> **Task prompt**
Once you find the line with "Theorem download_file_requests_only_when_needed" in the data that follows, repeat it and every line after it exactly, through the line with "(trace s ++ evs))) ∧".

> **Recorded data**
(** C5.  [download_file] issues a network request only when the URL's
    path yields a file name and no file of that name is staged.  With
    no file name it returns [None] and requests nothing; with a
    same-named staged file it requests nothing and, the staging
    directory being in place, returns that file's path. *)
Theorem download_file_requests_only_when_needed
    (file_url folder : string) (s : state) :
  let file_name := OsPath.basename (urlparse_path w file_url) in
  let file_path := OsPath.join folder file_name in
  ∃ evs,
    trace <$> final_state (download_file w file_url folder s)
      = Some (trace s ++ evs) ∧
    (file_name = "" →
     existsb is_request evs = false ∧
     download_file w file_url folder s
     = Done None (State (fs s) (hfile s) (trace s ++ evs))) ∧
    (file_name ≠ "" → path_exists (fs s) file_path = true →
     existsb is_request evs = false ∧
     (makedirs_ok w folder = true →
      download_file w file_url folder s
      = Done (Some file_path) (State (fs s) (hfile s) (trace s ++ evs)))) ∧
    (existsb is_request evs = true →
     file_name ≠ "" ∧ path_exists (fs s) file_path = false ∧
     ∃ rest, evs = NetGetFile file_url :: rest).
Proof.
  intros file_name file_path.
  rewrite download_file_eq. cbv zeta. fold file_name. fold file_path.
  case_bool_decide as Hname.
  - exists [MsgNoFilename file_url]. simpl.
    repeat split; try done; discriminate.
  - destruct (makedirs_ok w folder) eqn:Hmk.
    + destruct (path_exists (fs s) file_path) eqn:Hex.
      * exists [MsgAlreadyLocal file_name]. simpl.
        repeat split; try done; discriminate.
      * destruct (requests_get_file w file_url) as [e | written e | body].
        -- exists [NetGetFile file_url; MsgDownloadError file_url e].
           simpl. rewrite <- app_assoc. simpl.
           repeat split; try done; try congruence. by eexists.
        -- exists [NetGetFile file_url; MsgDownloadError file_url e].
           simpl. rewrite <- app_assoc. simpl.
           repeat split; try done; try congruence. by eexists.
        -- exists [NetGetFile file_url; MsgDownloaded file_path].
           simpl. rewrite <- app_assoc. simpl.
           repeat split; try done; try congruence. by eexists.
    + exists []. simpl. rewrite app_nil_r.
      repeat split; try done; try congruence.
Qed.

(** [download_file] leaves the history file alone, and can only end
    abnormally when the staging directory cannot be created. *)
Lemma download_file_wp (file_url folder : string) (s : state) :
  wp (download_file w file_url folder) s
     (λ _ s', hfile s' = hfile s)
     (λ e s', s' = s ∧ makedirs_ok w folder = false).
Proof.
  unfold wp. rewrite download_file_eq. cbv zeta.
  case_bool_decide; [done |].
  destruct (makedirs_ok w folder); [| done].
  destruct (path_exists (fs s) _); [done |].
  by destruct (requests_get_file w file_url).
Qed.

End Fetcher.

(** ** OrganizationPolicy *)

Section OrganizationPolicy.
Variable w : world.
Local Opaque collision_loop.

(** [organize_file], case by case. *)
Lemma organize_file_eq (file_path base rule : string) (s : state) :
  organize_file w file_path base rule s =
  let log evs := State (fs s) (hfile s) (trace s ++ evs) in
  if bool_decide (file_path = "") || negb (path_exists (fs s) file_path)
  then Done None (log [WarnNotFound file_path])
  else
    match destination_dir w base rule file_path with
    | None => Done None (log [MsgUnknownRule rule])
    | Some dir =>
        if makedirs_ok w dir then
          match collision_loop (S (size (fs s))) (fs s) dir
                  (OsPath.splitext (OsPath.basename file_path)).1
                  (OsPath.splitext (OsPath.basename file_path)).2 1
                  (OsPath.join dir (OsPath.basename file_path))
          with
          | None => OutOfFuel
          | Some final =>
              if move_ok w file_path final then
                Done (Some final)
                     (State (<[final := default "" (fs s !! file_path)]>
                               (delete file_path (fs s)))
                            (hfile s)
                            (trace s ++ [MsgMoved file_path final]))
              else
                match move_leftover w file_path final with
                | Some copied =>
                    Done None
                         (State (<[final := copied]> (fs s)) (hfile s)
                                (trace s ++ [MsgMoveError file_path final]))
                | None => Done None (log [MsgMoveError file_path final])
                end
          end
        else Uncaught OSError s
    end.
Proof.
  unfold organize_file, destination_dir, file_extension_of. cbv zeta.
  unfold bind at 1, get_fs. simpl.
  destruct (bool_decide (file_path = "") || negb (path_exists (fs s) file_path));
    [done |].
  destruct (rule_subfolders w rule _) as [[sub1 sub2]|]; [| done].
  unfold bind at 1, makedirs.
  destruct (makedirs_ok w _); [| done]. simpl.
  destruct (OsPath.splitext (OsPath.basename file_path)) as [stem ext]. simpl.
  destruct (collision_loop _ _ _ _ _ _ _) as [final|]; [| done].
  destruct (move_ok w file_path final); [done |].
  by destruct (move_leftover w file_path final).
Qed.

> **Task answer**
Theorem download_file_requests_only_when_needed
    (file_url folder : string) (s : state) :
  let file_name := OsPath.basename (urlparse_path w file_url) in
  let file_path := OsPath.join folder file_name in
  ∃ evs,
    trace <$> final_state (download_file w file_url folder s)
      = Some (trace s ++ evs) ∧
    (file_name = "" →
     existsb is_request evs = false ∧
     download_file w file_url folder s
     = Done None (State (fs s) (hfile s) (trace s ++ evs))) ∧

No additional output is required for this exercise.